Images of the young Leonardo? Upper left: detail from Verrocchio’s David, c. 1466. Upper right: doodle from the ‘Fioravanti folio’, 1478. Lower left: study for the commentatore of the Adoration, c. 1481. Lower right: artist using a perspectograph, c. 1478–80.
Visual comparisons seem to confirm that this is Leonardo on the edge of the painting. The face has similarities with the face of Verrocchio’s David, and with the face of the young man on the Fioravanti folio, and with the face of the young artist who looks through a perspectograph. Also, among the pen-and-ink studies for the Adoration at the Louvre there is a tall, long-haired young man who does not correspond to any figure in the actual painting, but whose turning gesture suggests he may be an early study for thecommentatore; this can also be thought of as a self-portrait.

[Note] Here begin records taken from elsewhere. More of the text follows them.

(** ** Claim about the frame extraction loop *)

(** C8: the extraction loop always returns.  On a buffer without a
    marker it changes nothing.  On a buffer with a marker, the bytes
    before the first marker occurrence are printed once, as the
    "unexpected data" diagnostic, and are in no candidate frame: the
    candidate frames are exactly the buffer from the first marker on,
    cut at the marker occurrences, each one the marker followed by
    marker-free bytes, each one handed to [parse_tuya_packet]; the
    payload of every decoded Packet is a slice of its own frame body.
    Over a whole stream of chunks, every byte read is, in order, in
    exactly one diagnostic or one candidate frame, or still buffered. *)
Theorem orphans_never_framed (st : reader) (chunks : list bytes) :
  (exists st',
     extract_loop (length (buffer st)) st = Returned st'
     /\ if contains PACKET_MARKER (buffer st)
        then exists orphan frames,
               orphan = slice_to (buffer st) (find (buffer st) PACKET_MARKER)
               /\ contains PACKET_MARKER orphan = false
               /\ flat_map frame_bytes frames
                  = slice_from (buffer st) (find (buffer st) PACKET_MARKER)
               /\ Forall frame_ok frames
               /\ st' = mkReader [] (packet_count st + len frames)
                          (printed st ++ orphan_event orphan
                             ++ frame_events (packet_count st) frames)
        else st' = st)
  /\ (exists final,
        read_and_hexdump_packets chunks = Returned final
        /\ contains PACKET_MARKER (buffer final) = false
        /\ printed_bytes (printed final) ++ buffer final = concat chunks).
Proof.
  split.
  - destruct (contains PACKET_MARKER (buffer st)) eqn:Hin.
    + destruct (@extract_loop_spec (length (buffer st)) st (Nat.le_refl _) Hin)
        as (orphan & frames & Hbuf & Hfind & Hfree & Hoks & ->).
      eexists. split; [reflexivity|]. exists orphan, frames.
      rewrite Hfind. rewrite Hbuf at 1 2.
      rewrite slice_to_app, slice_from_app. repeat split; auto.
    + exists st. split; [now apply extract_loop_no_marker | reflexivity].
  - unfold read_and_hexdump_packets.
    destruct (@read_loop_conserves chunks (mkReader [] 0 []) eq_refl)
      as (final & Hrun & Hclean & Hbytes).
    exists final. split; [exact Hrun|]. split; [exact Hclean|]. exact Hbytes.
Qed.

(** Two back-to-back frames after two orphan bytes, in one chunk. *)
Example two_frames_after_orphans :
  read_and_hexdump_packets
    [[x01; x02; x55; xaa; x01; x00; x02; x00; x02; x55; xaa; x01; x00; x02; x00; x03]]
  = Returned (mkReader [] 2
      [UnexpectedData [x01; x02];
       RawPacket 1 [x55; xaa; x01; x00; x02; x00; x02];
       ParsedPacket 1 (Packet 1 2 0 [] 2 []);
       RawPacket 2 [x55; xaa; x01; x00; x02; x00; x03];
       ParsedPacket 2 (ChecksumMismatch 2 3 [x55; xaa; x01; x00; x02; x00; x03])]).
Proof. reflexivity. Qed.

(** ** Further properties of the data-unit decoder *)

Lemma byte_of_Z_val (b : byte) : byte_of_Z (byte_val b) = b.
Proof.
  pose proof (byte_val_range b) as Hb. unfold byte_of_Z.
  rewrite Z.mod_small by lia. unfold byte_val.
  rewrite N2Z.id, Byte.of_to_N. reflexivity.
Qed.

Lemma int_from_bytes_big_2_split (c d : byte) :
  int_from_bytes_big [c; d] / 256 = byte_val c
  /\ int_from_bytes_big [c; d] mod 256 = byte_val d.
Proof.
  rewrite int_from_bytes_big_2.
  pose proof (byte_val_range c); pose proof (byte_val_range d).
  split.
  - rewrite Z.div_add_l by lia. rewrite Z.div_small by lia. lia.
  - rewrite Z.add_comm, Z.mod_add by lia. apply Z.mod_small; lia.
Qed.

(** The four bytes a decoded header came from. *)
Lemma struct_unpack_BBH_inv (buf : bytes) (dp_id dp_type dp_length : Z) :
  struct_unpack_BBH buf = Some (dp_id, dp_type, dp_length) ->
  buf = [byte_of_Z dp_id; byte_of_Z dp_type;
         byte_of_Z (dp_length / 256); byte_of_Z (dp_length mod 256)].
Proof.
  destruct buf as [|a [|b [|c [|d [|e buf]]]]]; cbn [struct_unpack_BBH];
    intros H; try discriminate.
  injection H as <- <- <-.
  destruct (int_from_bytes_big_2_split c d) as [-> ->].
  now rewrite !byte_of_Z_val.
Qed.

Lemma len_slice_from {A : Type} (l : list A) (i : Z) :
  0 <= i -> i <= len l -> len (slice_from l i) = len l - i.
Proof.
  intros Hi Hl. rewrite slice_from_nonneg by assumption.
  unfold len in *. rewrite length_skipn. lia.
Qed.

Lemma slice_from_end {A : Type} (l : list A) : slice_from l (len l) = [].
Proof.
  pose proof (len_nonneg l). rewrite slice_from_nonneg by lia.
  rewrite to_nat_len. apply skipn_all.
Qed.

(** A slice followed by the rest of the list from where it ends. *)
Lemma slice_then_rest {A : Type} (l : list A) (i j : Z) :
  0 <= i -> i <= j -> j <= len l ->
  slice l i j ++ slice_from l j = slice_from l i.
Proof.
  intros Hi Hij Hj.
  destruct (@split_at _ l i) as (pre & post & -> & Hpre); try lia.
  rewrite len_app in Hj.
  destruct (@split_at _ post (j - i)) as (mid & rest & -> & Hmid); try lia.
  rewrite (@slice_middle_eq _ pre mid rest (pre ++ mid ++ rest) i j) by (auto; lia).
  rewrite <- Hpre, (slice_from_app pre (mid ++ rest)).
  rewrite app_assoc.
  replace j with (len (pre ++ mid)) by (rewrite len_app; lia).
  now rewrite slice_from_app.
Qed.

A dab of wet cotton-wool in the Uffizi restoration labs, and the handsome, broad-faced young man glowers briefly. What is his mood? He turns away from the central figures of the mother and child, though his right arm seems to extend back, inviting us to look at them. He is the commentator: detached, cool, marginal, quizzical, perhaps even sceptical. He brings us this momentous scene, but is not part of it.